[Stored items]
++++++++++++++++++++
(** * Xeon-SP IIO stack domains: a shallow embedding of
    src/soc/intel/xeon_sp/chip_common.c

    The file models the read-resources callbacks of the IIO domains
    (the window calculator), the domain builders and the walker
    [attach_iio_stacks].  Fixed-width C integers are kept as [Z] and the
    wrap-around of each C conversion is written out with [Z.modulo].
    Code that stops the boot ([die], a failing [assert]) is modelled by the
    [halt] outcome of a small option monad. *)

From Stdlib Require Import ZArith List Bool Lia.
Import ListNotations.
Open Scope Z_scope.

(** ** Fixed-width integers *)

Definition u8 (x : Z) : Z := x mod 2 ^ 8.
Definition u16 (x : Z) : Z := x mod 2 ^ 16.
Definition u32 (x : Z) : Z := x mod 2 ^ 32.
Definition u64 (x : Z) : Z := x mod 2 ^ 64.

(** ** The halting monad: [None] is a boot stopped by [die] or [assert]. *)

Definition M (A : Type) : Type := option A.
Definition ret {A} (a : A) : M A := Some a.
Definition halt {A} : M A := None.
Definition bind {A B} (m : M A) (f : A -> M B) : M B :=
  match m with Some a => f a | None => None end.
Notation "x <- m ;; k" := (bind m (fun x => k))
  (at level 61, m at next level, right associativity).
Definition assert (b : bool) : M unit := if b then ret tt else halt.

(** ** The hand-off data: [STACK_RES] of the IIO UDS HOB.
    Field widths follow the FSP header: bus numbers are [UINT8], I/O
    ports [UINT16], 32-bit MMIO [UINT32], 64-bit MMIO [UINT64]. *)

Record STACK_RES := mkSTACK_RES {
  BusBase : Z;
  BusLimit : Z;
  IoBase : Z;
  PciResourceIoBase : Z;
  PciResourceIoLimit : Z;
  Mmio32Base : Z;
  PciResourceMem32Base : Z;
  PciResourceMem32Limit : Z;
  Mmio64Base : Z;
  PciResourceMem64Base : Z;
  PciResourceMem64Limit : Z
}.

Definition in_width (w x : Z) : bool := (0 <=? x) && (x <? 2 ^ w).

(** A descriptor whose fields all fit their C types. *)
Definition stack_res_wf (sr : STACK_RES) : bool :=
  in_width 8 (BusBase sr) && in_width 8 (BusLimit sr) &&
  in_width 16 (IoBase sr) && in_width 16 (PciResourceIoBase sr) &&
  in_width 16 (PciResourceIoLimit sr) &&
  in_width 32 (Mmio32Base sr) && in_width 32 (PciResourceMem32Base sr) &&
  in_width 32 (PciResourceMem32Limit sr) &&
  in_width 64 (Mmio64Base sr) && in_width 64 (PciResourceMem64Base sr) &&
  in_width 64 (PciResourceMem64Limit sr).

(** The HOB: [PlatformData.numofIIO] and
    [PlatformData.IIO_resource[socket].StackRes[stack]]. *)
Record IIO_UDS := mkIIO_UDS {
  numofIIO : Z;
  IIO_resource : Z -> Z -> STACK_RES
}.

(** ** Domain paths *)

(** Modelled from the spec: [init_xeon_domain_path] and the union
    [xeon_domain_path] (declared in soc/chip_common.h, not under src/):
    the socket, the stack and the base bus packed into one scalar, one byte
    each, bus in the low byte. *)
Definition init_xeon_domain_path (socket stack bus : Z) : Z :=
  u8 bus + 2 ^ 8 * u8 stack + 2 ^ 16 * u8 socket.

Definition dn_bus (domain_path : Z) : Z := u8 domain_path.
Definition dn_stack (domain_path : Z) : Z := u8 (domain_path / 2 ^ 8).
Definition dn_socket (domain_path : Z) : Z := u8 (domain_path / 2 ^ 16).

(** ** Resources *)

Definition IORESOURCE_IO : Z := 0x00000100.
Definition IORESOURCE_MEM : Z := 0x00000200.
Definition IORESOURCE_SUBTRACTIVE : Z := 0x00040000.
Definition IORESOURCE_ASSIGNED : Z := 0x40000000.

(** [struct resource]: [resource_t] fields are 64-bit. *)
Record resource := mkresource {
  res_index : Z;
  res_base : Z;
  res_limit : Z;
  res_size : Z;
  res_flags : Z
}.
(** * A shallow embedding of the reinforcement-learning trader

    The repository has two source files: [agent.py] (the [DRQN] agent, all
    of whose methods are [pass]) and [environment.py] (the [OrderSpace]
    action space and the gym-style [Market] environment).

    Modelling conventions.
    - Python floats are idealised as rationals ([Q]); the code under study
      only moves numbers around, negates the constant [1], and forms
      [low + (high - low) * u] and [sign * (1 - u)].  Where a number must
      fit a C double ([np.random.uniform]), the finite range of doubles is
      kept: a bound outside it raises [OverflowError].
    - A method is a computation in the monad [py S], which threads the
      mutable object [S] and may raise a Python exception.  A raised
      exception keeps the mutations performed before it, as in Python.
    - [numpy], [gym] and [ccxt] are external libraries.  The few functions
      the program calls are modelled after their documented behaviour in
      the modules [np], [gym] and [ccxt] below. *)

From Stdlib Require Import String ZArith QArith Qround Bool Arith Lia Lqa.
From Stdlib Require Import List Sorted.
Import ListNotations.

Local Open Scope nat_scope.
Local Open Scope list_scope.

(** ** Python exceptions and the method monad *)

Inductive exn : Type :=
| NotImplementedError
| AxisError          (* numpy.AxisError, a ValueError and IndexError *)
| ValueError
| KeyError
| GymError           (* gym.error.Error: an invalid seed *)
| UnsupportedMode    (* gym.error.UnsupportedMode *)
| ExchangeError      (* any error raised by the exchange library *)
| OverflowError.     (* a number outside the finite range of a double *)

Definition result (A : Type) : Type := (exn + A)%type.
++++++++++++++++++++
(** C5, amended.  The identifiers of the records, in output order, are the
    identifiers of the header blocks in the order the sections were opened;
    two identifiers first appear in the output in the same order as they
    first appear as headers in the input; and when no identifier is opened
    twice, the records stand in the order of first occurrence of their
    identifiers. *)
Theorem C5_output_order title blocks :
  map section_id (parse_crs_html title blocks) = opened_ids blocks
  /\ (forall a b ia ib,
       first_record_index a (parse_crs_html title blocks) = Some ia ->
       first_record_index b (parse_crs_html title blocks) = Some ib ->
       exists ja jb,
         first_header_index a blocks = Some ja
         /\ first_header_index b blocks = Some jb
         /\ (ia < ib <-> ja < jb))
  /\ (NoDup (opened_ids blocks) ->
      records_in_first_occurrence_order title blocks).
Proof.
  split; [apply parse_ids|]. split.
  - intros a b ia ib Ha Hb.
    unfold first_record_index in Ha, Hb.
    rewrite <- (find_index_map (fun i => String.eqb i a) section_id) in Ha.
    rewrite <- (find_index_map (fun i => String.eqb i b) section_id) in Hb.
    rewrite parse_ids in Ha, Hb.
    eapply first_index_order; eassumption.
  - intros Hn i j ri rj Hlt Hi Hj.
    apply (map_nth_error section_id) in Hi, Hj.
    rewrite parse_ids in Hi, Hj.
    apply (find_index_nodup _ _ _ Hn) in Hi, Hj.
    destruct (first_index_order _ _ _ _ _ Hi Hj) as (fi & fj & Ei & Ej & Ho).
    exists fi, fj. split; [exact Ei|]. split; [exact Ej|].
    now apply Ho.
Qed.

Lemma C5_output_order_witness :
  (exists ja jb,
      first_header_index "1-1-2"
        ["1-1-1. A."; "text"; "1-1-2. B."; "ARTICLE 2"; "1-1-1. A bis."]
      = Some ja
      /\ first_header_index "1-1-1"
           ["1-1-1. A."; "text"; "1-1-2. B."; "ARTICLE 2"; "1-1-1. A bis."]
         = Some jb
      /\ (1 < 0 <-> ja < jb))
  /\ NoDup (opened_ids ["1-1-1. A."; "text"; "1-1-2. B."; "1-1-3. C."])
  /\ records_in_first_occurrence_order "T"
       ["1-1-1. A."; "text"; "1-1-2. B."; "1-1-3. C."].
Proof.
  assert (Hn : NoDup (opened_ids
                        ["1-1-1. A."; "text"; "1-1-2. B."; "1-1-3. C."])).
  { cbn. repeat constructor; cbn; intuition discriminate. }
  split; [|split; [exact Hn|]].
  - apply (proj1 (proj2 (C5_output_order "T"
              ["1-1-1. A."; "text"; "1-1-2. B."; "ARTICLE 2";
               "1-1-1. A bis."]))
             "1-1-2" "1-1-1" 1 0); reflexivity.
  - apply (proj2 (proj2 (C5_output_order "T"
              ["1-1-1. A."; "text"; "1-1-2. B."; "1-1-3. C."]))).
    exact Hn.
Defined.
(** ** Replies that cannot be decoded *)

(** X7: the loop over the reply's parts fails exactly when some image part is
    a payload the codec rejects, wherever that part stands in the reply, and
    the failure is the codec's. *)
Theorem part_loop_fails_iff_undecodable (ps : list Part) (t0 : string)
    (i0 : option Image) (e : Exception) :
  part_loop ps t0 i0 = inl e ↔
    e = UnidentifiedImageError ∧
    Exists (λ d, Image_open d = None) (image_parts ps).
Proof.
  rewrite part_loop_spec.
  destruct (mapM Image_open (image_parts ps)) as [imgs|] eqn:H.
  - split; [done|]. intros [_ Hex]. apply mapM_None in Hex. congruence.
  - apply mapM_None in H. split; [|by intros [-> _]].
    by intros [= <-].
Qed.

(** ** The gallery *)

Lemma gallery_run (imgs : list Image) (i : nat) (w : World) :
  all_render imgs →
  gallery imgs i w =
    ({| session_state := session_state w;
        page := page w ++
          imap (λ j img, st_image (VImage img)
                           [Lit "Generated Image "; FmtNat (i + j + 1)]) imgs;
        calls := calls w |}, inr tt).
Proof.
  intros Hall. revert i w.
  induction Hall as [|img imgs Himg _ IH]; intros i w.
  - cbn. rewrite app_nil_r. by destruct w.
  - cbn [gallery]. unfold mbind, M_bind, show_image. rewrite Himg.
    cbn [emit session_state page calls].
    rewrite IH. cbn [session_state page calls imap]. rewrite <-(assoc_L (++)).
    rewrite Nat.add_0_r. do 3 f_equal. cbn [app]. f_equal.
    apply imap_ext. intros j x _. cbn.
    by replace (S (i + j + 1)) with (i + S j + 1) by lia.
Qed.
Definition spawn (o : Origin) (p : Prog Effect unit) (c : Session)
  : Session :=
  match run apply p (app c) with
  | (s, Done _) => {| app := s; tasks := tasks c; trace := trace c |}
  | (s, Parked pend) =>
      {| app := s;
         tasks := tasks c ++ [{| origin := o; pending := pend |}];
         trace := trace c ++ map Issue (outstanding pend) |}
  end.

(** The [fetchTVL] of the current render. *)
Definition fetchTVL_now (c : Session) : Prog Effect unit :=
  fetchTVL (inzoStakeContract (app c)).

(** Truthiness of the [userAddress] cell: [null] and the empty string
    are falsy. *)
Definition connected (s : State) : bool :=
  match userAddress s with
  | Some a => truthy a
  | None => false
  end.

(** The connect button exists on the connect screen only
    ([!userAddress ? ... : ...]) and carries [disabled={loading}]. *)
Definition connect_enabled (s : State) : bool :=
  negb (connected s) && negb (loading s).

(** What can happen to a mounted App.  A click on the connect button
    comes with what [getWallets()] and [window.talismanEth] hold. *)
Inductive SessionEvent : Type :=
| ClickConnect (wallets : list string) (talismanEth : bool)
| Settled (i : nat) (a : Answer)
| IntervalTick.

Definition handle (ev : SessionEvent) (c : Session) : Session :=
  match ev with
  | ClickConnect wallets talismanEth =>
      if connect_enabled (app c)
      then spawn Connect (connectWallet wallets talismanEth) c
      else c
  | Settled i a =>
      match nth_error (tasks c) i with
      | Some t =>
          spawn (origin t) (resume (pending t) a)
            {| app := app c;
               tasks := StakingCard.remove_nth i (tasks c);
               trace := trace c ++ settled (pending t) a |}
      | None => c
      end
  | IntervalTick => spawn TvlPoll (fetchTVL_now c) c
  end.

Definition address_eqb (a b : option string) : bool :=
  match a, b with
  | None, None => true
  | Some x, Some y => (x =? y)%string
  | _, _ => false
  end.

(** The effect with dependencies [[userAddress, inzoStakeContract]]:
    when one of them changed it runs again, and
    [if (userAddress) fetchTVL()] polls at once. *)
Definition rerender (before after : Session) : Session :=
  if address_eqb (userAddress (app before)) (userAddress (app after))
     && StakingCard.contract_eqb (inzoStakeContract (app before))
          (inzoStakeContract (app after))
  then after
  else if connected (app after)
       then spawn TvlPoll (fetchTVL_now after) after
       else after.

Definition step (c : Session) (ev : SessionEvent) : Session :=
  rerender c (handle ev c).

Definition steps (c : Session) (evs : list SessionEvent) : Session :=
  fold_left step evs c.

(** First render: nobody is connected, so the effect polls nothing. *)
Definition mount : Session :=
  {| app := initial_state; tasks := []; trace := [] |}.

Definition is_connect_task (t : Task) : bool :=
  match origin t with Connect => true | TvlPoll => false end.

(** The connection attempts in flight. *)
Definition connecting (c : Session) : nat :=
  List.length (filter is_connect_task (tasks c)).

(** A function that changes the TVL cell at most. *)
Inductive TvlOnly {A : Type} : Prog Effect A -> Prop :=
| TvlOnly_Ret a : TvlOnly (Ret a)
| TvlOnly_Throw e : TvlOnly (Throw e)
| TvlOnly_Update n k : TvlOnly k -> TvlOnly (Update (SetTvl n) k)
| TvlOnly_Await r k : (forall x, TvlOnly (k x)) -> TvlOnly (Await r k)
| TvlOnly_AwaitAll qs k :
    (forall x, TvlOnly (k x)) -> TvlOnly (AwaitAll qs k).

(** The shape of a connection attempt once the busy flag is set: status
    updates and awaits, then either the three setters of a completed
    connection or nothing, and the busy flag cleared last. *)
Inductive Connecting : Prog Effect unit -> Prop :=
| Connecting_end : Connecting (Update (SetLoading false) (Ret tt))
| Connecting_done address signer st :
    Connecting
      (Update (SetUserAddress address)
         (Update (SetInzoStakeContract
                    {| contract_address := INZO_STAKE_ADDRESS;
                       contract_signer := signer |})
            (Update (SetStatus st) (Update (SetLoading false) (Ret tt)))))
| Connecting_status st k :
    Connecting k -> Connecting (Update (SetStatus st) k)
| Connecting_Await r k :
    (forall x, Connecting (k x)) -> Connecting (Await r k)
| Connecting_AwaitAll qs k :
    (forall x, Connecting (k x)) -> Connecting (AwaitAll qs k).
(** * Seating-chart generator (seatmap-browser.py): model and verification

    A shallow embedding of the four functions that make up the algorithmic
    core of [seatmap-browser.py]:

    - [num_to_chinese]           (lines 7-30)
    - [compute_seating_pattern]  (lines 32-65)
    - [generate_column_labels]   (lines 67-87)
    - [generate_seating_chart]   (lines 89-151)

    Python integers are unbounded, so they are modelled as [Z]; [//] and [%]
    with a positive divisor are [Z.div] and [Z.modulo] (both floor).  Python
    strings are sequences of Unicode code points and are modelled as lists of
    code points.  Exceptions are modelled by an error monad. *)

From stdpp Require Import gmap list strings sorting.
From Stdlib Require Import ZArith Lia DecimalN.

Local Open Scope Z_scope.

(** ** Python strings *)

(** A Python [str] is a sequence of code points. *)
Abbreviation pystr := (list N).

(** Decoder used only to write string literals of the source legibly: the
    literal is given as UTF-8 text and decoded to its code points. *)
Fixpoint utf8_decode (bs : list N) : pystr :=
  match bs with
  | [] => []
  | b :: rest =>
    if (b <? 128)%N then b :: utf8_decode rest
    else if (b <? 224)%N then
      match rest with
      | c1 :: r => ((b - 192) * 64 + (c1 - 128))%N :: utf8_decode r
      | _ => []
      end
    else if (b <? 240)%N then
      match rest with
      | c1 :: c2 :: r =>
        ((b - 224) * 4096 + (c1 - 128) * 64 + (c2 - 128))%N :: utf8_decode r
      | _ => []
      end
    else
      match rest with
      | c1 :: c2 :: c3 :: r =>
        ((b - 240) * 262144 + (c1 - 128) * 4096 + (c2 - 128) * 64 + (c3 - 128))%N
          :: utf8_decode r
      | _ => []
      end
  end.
++++++++++++++++++++
> _Required action_:
Out of the data above, transcribe exactly and only the lines starting with the line that has "ib <-> ja < jb))" and going on through the line that has "- intros Hn i j ri rj Hlt Hi Hj.", both included.

> _Answer to this exercise_:
         /\ (ia < ib <-> ja < jb))
  /\ (NoDup (opened_ids blocks) ->
      records_in_first_occurrence_order title blocks).
Proof.
  split; [apply parse_ids|]. split.
  - intros a b ia ib Ha Hb.
    unfold first_record_index in Ha, Hb.
    rewrite <- (find_index_map (fun i => String.eqb i a) section_id) in Ha.
    rewrite <- (find_index_map (fun i => String.eqb i b) section_id) in Hb.
    rewrite parse_ids in Ha, Hb.
    eapply first_index_order; eassumption.
  - intros Hn i j ri rj Hlt Hi Hj.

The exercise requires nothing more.